__Directions__
From the data below, return the exact lines starting at the line containing "n' ← reduceFull" and ending at the line containing "Definition keyFuel (key", both included, and nothing else.
=== Information ===
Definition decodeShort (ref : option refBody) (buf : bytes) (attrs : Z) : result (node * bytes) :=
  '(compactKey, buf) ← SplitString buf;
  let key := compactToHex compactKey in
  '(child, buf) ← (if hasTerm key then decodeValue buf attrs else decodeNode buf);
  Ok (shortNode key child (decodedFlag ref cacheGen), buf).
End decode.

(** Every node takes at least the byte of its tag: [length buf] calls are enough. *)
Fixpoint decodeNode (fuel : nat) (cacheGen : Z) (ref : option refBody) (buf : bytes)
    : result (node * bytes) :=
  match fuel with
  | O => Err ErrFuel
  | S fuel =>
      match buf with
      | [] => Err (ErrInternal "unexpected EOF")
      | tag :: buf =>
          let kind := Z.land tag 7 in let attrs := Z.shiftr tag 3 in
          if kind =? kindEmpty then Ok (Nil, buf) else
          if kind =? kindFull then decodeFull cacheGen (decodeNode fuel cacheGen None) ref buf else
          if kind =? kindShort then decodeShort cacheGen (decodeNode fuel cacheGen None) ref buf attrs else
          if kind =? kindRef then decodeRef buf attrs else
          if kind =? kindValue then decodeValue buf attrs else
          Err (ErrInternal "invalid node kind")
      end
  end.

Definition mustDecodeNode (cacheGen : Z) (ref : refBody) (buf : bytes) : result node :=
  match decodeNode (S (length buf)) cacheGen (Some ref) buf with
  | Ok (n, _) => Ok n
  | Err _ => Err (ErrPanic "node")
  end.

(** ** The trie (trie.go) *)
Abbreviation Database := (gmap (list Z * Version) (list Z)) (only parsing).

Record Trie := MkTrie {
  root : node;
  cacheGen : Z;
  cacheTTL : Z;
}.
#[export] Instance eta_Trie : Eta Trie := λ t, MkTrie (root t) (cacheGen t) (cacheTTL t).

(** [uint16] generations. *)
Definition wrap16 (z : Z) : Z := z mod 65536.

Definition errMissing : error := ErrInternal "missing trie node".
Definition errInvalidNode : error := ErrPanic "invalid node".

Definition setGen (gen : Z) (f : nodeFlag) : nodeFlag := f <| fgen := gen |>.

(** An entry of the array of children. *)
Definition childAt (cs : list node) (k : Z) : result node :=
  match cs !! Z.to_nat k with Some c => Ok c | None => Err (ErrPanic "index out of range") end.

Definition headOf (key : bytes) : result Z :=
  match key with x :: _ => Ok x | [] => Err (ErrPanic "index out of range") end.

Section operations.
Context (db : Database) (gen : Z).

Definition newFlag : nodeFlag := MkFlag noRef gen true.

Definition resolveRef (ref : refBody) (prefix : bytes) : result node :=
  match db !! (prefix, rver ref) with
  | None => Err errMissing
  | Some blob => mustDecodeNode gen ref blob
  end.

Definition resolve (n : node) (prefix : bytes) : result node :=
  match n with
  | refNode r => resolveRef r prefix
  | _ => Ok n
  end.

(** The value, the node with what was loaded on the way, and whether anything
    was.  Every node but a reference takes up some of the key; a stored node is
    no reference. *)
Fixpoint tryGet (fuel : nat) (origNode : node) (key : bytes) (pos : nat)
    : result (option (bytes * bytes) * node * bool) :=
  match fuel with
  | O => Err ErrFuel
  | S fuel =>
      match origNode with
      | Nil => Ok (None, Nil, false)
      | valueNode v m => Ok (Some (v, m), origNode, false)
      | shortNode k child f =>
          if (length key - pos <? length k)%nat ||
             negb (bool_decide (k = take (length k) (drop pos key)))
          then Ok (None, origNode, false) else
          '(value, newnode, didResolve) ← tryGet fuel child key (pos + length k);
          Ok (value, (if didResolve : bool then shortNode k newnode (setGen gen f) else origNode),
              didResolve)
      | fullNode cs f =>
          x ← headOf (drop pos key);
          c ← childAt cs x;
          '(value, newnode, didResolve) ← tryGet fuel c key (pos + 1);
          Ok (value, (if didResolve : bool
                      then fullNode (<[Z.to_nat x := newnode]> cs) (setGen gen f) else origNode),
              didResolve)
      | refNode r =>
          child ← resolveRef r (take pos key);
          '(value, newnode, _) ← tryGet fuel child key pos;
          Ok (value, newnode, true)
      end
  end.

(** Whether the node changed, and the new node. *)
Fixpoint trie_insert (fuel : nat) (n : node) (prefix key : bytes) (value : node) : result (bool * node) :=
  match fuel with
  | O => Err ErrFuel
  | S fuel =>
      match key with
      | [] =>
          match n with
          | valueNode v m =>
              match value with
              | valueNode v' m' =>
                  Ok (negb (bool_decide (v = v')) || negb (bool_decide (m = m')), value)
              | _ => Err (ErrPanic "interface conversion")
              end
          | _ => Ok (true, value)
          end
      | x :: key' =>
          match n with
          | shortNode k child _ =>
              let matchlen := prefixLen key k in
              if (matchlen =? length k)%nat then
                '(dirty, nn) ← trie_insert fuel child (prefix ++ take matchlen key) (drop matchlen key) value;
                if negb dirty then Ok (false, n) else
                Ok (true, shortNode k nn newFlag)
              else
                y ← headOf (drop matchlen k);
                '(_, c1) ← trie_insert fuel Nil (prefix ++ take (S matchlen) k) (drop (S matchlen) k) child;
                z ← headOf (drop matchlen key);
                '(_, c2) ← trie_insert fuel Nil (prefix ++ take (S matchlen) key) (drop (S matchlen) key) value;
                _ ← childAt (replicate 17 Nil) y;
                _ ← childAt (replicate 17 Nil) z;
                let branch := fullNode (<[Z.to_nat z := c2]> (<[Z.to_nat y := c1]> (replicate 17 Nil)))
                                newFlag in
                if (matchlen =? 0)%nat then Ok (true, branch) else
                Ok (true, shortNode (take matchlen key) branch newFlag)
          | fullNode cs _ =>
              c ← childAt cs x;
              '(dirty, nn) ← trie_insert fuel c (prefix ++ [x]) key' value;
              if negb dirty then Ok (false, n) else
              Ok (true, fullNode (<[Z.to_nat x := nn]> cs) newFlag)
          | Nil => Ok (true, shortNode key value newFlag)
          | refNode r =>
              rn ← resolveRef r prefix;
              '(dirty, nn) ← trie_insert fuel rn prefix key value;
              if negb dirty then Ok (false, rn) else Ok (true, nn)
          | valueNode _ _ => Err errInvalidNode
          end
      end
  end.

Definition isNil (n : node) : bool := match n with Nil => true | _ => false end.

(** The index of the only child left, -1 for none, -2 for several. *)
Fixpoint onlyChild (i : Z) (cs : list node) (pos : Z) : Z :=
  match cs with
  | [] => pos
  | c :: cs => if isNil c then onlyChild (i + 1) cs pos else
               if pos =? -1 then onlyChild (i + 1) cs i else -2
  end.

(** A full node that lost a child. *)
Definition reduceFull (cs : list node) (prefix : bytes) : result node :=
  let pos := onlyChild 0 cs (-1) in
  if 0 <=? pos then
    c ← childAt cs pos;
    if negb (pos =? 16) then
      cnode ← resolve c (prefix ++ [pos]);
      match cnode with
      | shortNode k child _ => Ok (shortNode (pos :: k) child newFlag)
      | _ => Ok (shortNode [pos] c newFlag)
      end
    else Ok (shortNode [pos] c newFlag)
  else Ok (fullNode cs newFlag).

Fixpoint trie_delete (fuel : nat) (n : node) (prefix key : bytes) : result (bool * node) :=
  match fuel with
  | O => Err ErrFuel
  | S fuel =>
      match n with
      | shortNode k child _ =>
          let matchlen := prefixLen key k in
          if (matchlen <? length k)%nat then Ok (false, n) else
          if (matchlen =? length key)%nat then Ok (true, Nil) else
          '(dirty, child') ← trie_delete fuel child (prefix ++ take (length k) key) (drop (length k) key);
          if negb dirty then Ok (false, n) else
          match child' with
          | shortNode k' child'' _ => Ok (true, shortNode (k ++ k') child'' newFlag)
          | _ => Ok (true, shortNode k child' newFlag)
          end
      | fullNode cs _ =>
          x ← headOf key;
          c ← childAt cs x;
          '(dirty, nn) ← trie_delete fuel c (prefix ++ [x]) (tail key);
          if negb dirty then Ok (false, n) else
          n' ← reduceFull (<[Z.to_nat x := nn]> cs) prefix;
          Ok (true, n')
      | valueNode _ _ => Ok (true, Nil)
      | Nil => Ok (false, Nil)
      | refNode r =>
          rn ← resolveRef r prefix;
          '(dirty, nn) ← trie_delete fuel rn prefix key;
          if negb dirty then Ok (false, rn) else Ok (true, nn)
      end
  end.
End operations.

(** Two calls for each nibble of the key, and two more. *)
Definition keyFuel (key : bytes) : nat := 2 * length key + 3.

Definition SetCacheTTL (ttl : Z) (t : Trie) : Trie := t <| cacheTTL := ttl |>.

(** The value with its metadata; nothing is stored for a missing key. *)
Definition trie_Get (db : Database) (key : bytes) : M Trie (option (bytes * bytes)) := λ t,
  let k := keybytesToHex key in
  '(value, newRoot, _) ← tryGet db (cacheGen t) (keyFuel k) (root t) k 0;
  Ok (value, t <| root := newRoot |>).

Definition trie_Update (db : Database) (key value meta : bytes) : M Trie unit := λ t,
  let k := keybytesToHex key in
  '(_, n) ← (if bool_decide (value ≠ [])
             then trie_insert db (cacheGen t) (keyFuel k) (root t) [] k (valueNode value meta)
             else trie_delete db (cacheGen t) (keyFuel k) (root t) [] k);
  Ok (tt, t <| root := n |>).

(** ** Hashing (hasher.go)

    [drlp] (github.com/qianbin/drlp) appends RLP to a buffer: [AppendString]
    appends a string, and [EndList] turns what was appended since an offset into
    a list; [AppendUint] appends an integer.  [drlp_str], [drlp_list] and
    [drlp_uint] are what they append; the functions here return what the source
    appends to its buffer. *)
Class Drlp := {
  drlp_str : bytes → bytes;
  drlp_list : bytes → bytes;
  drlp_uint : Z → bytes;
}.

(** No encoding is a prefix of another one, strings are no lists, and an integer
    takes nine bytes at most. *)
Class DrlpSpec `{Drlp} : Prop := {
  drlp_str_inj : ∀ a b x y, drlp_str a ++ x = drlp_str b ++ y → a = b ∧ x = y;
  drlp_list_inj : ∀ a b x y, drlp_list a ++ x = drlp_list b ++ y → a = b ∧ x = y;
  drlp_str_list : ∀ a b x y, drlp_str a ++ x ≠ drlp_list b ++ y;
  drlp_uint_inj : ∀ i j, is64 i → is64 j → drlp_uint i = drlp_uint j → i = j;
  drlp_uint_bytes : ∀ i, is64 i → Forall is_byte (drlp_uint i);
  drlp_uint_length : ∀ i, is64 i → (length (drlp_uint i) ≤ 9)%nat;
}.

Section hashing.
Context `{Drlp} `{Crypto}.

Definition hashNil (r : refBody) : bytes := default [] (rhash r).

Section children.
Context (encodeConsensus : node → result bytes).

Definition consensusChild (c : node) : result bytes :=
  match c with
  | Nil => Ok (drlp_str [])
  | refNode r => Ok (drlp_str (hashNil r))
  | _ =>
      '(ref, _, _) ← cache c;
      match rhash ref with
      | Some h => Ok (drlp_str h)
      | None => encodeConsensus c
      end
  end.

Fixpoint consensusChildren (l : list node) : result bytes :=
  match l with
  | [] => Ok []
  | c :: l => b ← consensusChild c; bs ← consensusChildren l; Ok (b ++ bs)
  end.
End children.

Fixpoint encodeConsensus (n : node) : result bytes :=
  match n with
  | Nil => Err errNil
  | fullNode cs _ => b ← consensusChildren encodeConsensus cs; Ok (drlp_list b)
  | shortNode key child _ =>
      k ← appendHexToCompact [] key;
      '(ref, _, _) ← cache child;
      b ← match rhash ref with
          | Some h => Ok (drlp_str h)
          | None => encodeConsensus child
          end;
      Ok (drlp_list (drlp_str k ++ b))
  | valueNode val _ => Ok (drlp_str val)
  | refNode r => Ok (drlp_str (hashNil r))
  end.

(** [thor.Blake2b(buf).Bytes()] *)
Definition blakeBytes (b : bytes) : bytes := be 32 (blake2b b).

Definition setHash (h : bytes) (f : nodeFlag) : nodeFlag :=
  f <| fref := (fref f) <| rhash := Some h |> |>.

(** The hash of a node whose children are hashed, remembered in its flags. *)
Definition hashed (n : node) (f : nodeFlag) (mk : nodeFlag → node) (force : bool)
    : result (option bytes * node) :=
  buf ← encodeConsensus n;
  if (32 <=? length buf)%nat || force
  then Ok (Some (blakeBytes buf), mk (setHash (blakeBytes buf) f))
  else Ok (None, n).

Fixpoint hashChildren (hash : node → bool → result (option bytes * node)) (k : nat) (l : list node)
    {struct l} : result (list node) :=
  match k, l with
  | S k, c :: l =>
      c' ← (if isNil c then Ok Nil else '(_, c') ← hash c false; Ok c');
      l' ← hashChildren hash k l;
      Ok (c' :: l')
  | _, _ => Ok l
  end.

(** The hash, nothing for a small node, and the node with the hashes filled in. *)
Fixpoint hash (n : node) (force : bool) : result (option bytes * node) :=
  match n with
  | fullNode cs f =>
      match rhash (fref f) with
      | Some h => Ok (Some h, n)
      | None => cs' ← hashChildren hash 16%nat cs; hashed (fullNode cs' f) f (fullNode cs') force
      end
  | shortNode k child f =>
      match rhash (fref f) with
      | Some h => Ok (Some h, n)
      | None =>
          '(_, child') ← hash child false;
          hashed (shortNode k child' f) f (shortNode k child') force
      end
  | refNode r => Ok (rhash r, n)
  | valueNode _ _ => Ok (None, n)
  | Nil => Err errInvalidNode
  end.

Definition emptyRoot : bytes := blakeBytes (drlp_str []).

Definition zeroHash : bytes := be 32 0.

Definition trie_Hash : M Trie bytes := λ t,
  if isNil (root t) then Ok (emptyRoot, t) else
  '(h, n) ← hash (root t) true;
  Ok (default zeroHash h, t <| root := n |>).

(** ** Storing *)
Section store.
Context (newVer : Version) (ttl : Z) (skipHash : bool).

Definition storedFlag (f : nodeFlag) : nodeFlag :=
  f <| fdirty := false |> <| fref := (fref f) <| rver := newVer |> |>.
===
__Problem solution__
          n' ← reduceFull (<[Z.to_nat x := nn]> cs) prefix;
          Ok (true, n')
      | valueNode _ _ => Ok (true, Nil)
      | Nil => Ok (false, Nil)
      | refNode r =>
          rn ← resolveRef r prefix;
          '(dirty, nn) ← trie_delete fuel rn prefix key;
          if negb dirty then Ok (false, rn) else Ok (true, nn)
      end
  end.
End operations.

(** Two calls for each nibble of the key, and two more. *)
Definition keyFuel (key : bytes) : nat := 2 * length key + 3.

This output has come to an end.